** Opening PROVIDED DATA block **

(** A drawdown refusal leaves the switch engaged. *)
Lemma evaluate_drawdown_engages e sig price ck d e' :
  evaluate e sig price ck = Some (d, e') ->
  rejection_reason d = Some RejectionReason.MaxDrawdown ->
  KillSwitchState.is_active (kill_switch e') = true.
Proof.
  intros He Hd. destruct (evaluate_in_session _ _ _ _ _ _ He) as [ins Hins].
  revert He. unfold evaluate, evaluate_inner. unfold in_session_of in Hins. rewrite Hins.
  cbn [mbind option_bind]. unfold evaluate_steps, frequency_gate.
  destruct (frequency_check e ck) as [bf f].
  set (ad := adaptive_risk_paise _ _ _). clearbody ad.
  destruct (KillSwitchState.is_active (kill_switch e)); [skip |].
  destruct (negb ins); [skip |].
  destruct (breaches_daily_loss e); [skip |].
  destruct (breaches_drawdown e).
  { intros [= <- <-]. apply KillSwitchState.activate_latches. }
  destruct bf; [skip |].
  destruct (breaches_position e sig); [skip |].
  destruct (breaches_leverage e sig price); [skip |].
  destruct (breaches_exposure e sig price); [skip |].
  destruct (in_cooldown e sig ck); [skip |].
  destruct (blocked_by_volatility e sig); [skip |].
  destruct (negb (any_broker_ok e)); [skip |].
  destruct (Target.should_reject (rs_target (state e))); [skip |].
  destruct (ad <=? 0); skip.
Qed.

(** *** The tokens a session mints *)

Definition count_approved (os : list outcome) : Z :=
  Z.of_nat (length (filter (fun o => is_approved (oc_decision o)) os)).

Definition message (o : outcome) (seq : Z) : list Z :=
  let q := decision_sized_quantity (oc_decision o) in
  Approval.canonicalize_intent_bytes (minted_intent (oc_signal o) q) q
    (ck_mint_ns (oc_clock o)) seq.

Lemma evaluate_sequence e sig price ck d e' :
  evaluate e sig price ck = Some (d, e') ->
  signer e' = signer e
  /\ sequence e' = if is_approved d then as_u64 (sequence e + 1) else sequence e.
Proof.
  intros He. destruct (evaluate_in_session _ _ _ _ _ _ He) as [ins Hins].
  destruct (evaluate_spec e sig price ck ins Hins) as (d' & Hd & Hcase).
  remember (first_refusal _) as refusal. rewrite He in Hd. injection Hd as <- ->.
  destruct refusal as [[i reason] |].
  - destruct Hcase as [Hr _]. destruct d; [done |]. simpl.
    by destruct (i <? 3)%nat, (i =? 3)%nat.
  - destruct Hcase as [Hr _]. by destruct d.
Qed.
Lemma pass_stateless {A B} (keep : A -> bool) (l : list A) (b : B) :
  pass (fun p b => (keep p, b)) l b = (filter (fun p => keep p = true) l, b).
Proof.
  induction l as [| p l IH]; cbn [pass]; [done |]. rewrite IH, filter_cons.
  destruct (keep p); [by rewrite decide_True | by rewrite decide_False].
Qed.
End Compact.

(** ** The detector *)

Module Detector.

Definition LIQUIDITY_GAP_TICKS : Z := 3.
Definition DEFAULT_TICK_SIZE_PAISE : Z := 1.
Definition SPOOF_QTY_MULTIPLIER : Z := 5.
Definition SPOOF_WINDOW_NS : Z := 500000000.
Definition SPOOF_MEDIAN_WINDOW : nat := 64.
Definition SPOOF_PENDING_CAPACITY : nat := 32.

Record PendingOrder := mk_PendingOrder {
  p_side : Side.t;
  p_price_paise : Z;
  p_qty : Z;
  placed_ts_ns : Z;
  filled_qty : Z;
}.

Record t := mk {
  tick_size_paise : Z;
  qty_history : RingWindow.t Z;
  pending : list PendingOrder;
  last_top_bid : option BookLevel;
  last_top_ask : option BookLevel;
}.

Definition with_tick_size (tick : Z) : t :=
  mk (Z.max tick 1) (RingWindow.fresh SPOOF_MEDIAN_WINDOW 0) [] None None.
Definition new : t := with_tick_size DEFAULT_TICK_SIZE_PAISE.
Definition pending_len (d : t) : nat := length (pending d).

Definition median (samples : list Z) : Z :=
  let buf := merge_sort Z.le (take SPOOF_MEDIAN_WINDOW samples) in
  let n := length buf in
  if (n =? 0)%nat then 0
  else if (n mod 2 =? 0)%nat then
    (unwrap_or 0 (buf !! (n / 2 - 1)%nat) + unwrap_or 0 (buf !! (n / 2)%nat)) / 2
  else unwrap_or 0 (buf !! (n / 2)%nat).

** Closing PROVIDED DATA block **

One stretch of the lines above is wanted, from the line that contains "destruct (breaches_leverage e" through the line that contains "destruct (Target.should_reject (rs_target". Output it exactly.

§ **TASK RESULT**
  destruct (breaches_leverage e sig price); [skip |].
  destruct (breaches_exposure e sig price); [skip |].
  destruct (in_cooldown e sig ck); [skip |].
  destruct (blocked_by_volatility e sig); [skip |].
  destruct (negb (any_broker_ok e)); [skip |].
  destruct (Target.should_reject (rs_target (state e))); [skip |].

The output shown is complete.